Jordi Vidal Martín Rojas (born 7 February 1991) is a Spanish professional footballer who plays for Ungmennafélagið Víkingur as a midfielder.

Club career
Born in Arrecife, Province of Las Palmas, Vidal joined Real Madrid's youth system in 2004, at the age of 13. He made his debut as a senior with the third team, for which he appeared in two full Tercera División seasons.

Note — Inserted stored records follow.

(** X17. Deleting a lead that exists returns the message of success and
    removes its row and nothing else: the identifier finds no row any
    more, every other identifier finds what it found, and the messages
    are untouched. After it the status endpoint and a second delete answer
    404 for that identifier, which is the canonical text of a UUID as
    every identifier the table has held. *)
Theorem delete_lead_removes_the_row
    (lead_id : string) (w : World) (lead : Lead.t) :
  lookup lead_id w = Some lead ->
  exists w',
    admin.delete_lead lead_id w
    = (inr (admin.mkResponseMessage true "Lead deleted successfully"), w')
    /\ leads w'
       = filter (fun r => negb (String.eqb (Lead.id r) lead_id)) (leads w)
    /\ outbox w' = outbox w
    /\ lookup lead_id w' = None
    /\ (forall other, other <> lead_id -> lookup other w' = lookup other w)
    /\ (canonical_uuid lead_id = true ->
        cv_request.get_cv_request_status lead_id w'
        = (inl (HTTPException 404 "Request not found"), w')
        /\ admin.delete_lead lead_id w'
           = (inl (HTTPException 404 "Lead not found"), w')).
Proof.
  intros F. rewrite delete_lead_eq, F.
  set (w' := mkWorld
               (filter (fun r => negb (String.eqb (Lead.id r) lead_id))
                  (leads w)) (outbox w)).
  assert (N : lookup lead_id w' = None) by apply find_filter_same.
  exists w'. repeat split; auto.
  - intros other O. now apply find_filter_other.
  - apply canonical_is_uuid_text in H.
    now rewrite get_cv_request_status_eq, N, H.
  - apply canonical_is_uuid_text in H.
    now rewrite delete_lead_eq, N, H.
Qed.

Lemma delete_lead_removes_the_row_witness :
  exists w',
    admin.delete_lead "6f9619ff-8b86-d011-b42d-00c04fc964ff"
      Sample.four_leads
    = (inr (admin.mkResponseMessage true "Lead deleted successfully"), w')
    /\ leads w' = leads Sample.three_leads
    /\ outbox w' = outbox Sample.four_leads
    /\ lookup "6f9619ff-8b86-d011-b42d-00c04fc964ff" w' = None
    /\ lookup "id-2" w' = lookup "id-2" Sample.four_leads
    /\ cv_request.get_cv_request_status
         "6f9619ff-8b86-d011-b42d-00c04fc964ff" w'
       = (inl (HTTPException 404 "Request not found"), w')
    /\ admin.delete_lead "6f9619ff-8b86-d011-b42d-00c04fc964ff" w'
       = (inl (HTTPException 404 "Lead not found"), w').
Proof.
  destruct (delete_lead_removes_the_row
              "6f9619ff-8b86-d011-b42d-00c04fc964ff" Sample.four_leads
              Sample.d_lead)
    as (w' & A & B & C & D & E & F).
  - vm_compute. reflexivity.
  - exists w'. split; [exact A |]. split; [rewrite B; reflexivity |].
    split; [exact C |]. split; [exact D |].
    split; [apply E; discriminate |].
    apply F. vm_compute. reflexivity.
Defined.

(** X18. For an identifier that no row has, the four endpoints that
    work on one lead (the status endpoint, and the read, the update,
    whatever the payload, and the delete of the admin) leave the world as
    it is, and answer by the form of the identifier: 404 when it is the
    canonical text of a UUID, and 500 when it is too short to be the text
    of a UUID, the error of the driver being caught by the handler of
    each endpoint. *)
Theorem unknown_lead_is_404_or_500 (env : Env) (lead_id : string)
    (lead_update : LeadUpdate.t) (w : World) :
  lookup lead_id w = None ->
  (canonical_uuid lead_id = true ->
   cv_request.get_cv_request_status lead_id w
   = (inl (HTTPException 404 "Request not found"), w)
   /\ admin.get_lead lead_id w
      = (inl (HTTPException 404 "Lead not found"), w)
   /\ admin.update_lead env lead_id lead_update w
      = (inl (HTTPException 404 "Lead not found"), w)
   /\ admin.delete_lead lead_id w
      = (inl (HTTPException 404 "Lead not found"), w))
  /\ ((len lead_id < 32)%nat ->
      cv_request.get_cv_request_status lead_id w
      = (inl (HTTPException 500 "Internal server error"), w)
      /\ admin.get_lead lead_id w
         = (inl (HTTPException 500 "Failed to fetch lead"), w)
      /\ admin.update_lead env lead_id lead_update w
         = (inl (HTTPException 500 "Failed to update lead"), w)
      /\ admin.delete_lead lead_id w
         = (inl (HTTPException 500 "Failed to delete lead"), w)).
Proof.
  intros N.
  rewrite get_cv_request_status_eq, get_lead_eq, update_lead_eq,
    delete_lead_eq, N.
  split; intros H.
  - apply canonical_is_uuid_text in H. rewrite H. auto.
  - apply short_is_not_uuid_text in H. rewrite H. auto.
Qed.

Lemma unknown_lead_is_404_or_500_witness :
  (cv_request.get_cv_request_status "123e4567-e89b-12d3-a456-426614174000"
     Sample.three_leads
   = (inl (HTTPException 404 "Request not found"), Sample.three_leads)
   /\ admin.get_lead "123e4567-e89b-12d3-a456-426614174000"
        Sample.three_leads
      = (inl (HTTPException 404 "Lead not found"), Sample.three_leads)
   /\ admin.update_lead Sample.env_ok "123e4567-e89b-12d3-a456-426614174000"
        Sample.set_qualified Sample.three_leads
      = (inl (HTTPException 404 "Lead not found"), Sample.three_leads)
   /\ admin.delete_lead "123e4567-e89b-12d3-a456-426614174000"
        Sample.three_leads
      = (inl (HTTPException 404 "Lead not found"), Sample.three_leads))
  /\ (cv_request.get_cv_request_status "no-such-id" Sample.three_leads
      = (inl (HTTPException 500 "Internal server error"), Sample.three_leads)
      /\ admin.get_lead "no-such-id" Sample.three_leads
         = (inl (HTTPException 500 "Failed to fetch lead"),
            Sample.three_leads)
      /\ admin.update_lead Sample.env_ok "no-such-id" Sample.set_qualified
           Sample.three_leads
         = (inl (HTTPException 500 "Failed to update lead"),
            Sample.three_leads)
      /\ admin.delete_lead "no-such-id" Sample.three_leads
         = (inl (HTTPException 500 "Failed to delete lead"),
            Sample.three_leads)).
Proof.
  split.
  - apply (unknown_lead_is_404_or_500 Sample.env_ok
             "123e4567-e89b-12d3-a456-426614174000" Sample.set_qualified
             Sample.three_leads);
      vm_compute; reflexivity.
  - apply (unknown_lead_is_404_or_500 Sample.env_ok "no-such-id"
             Sample.set_qualified Sample.three_leads);
      [vm_compute; reflexivity | unfold len; simpl; lia].
Defined.

(** X19. The update endpoint never changes a row. Whatever the
    identifier and the payload, the world after the call is the world
    before it, and the answer is never the message of success of an
    update: it is the message of no change, which only a payload with no
    field can get, or an error 404 or 500; a payload with a field always
    gets one of the two errors. *)
Theorem update_lead_changes_nothing (env : Env) (lead_id : string)
    (lead_update : LeadUpdate.t) (w : World) :
  snd (admin.update_lead env lead_id lead_update w) = w
  /\ fst (admin.update_lead env lead_id lead_update w)
     <> inr (admin.mkResponseMessage true "Lead updated successfully")
  /\ (fst (admin.update_lead env lead_id lead_update w)
      = inr (admin.mkResponseMessage true "No changes to update")
      /\ lead_update = empty_update
      \/ fst (admin.update_lead env lead_id lead_update w)
         = inl (HTTPException 404 "Lead not found")
      \/ fst (admin.update_lead env lead_id lead_update w)
         = inl (HTTPException 500 "Failed to update lead")).
Proof.
  rewrite update_lead_eq.
  destruct (lookup lead_id w) as [lead |].
  - destruct (admin.update_fields lead_update) as [| a fields] eqn:U;
      cbn [fst snd].
    + apply update_fields_empty in U.
      repeat split; auto. discriminate.
    + repeat split; auto. discriminate.
  - destruct (SQL.uuid_text lead_id); cbn [fst snd];
      repeat split; auto; discriminate.
Qed.

(** ** Aggregates *)

Lemma count_when_bounds (c : Lead.t -> bool) (rows : list Lead.t) :
  (0 <= SQL.count_when c rows <= Z.of_nat (List.length rows))%Z.
Proof.
  unfold SQL.count_when.
  assert (L : (List.length (filter c rows) <= List.length rows)%nat).
  { induction rows as [| x l IH]; simpl; auto. destruct (c x); simpl; lia. }
  lia.
Qed.

Lemma count_when_disjoint (c d : Lead.t -> bool) (rows : list Lead.t) :
  (forall r, c r = true -> d r = false) ->
  (SQL.count_when c rows + SQL.count_when d rows
   <= Z.of_nat (List.length rows))%Z.
Proof.
  intros D. unfold SQL.count_when.
  assert (L : (List.length (filter c rows) + List.length (filter d rows)
               <= List.length rows)%nat).
  { induction rows as [| x l IH]; simpl; auto.
    destruct (c x) eqn:C.
    - rewrite (D _ C). simpl. lia.
    - destruct (d x); simpl; lia. }
  lia.
Qed.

In the 2013 summer, after an unsuccessful trial for AEL Limassol from the Cypriot First Division, Martín returned to his native Canary Islands and signed for UD Las Palmas Atlético. From January 2014 to June 2015 he competed in Greece, with Kallithea F.C. and AEL Kalloni FC; his debut in top flight football arrived whilst at the service of the latter club, as he started and played 74 minutes in a 1–0 home win against PAS Giannina F.C. for the Superleague.

On 6 August 2015, Martín returned to Spain and its Segunda División B and joined SD Leioa.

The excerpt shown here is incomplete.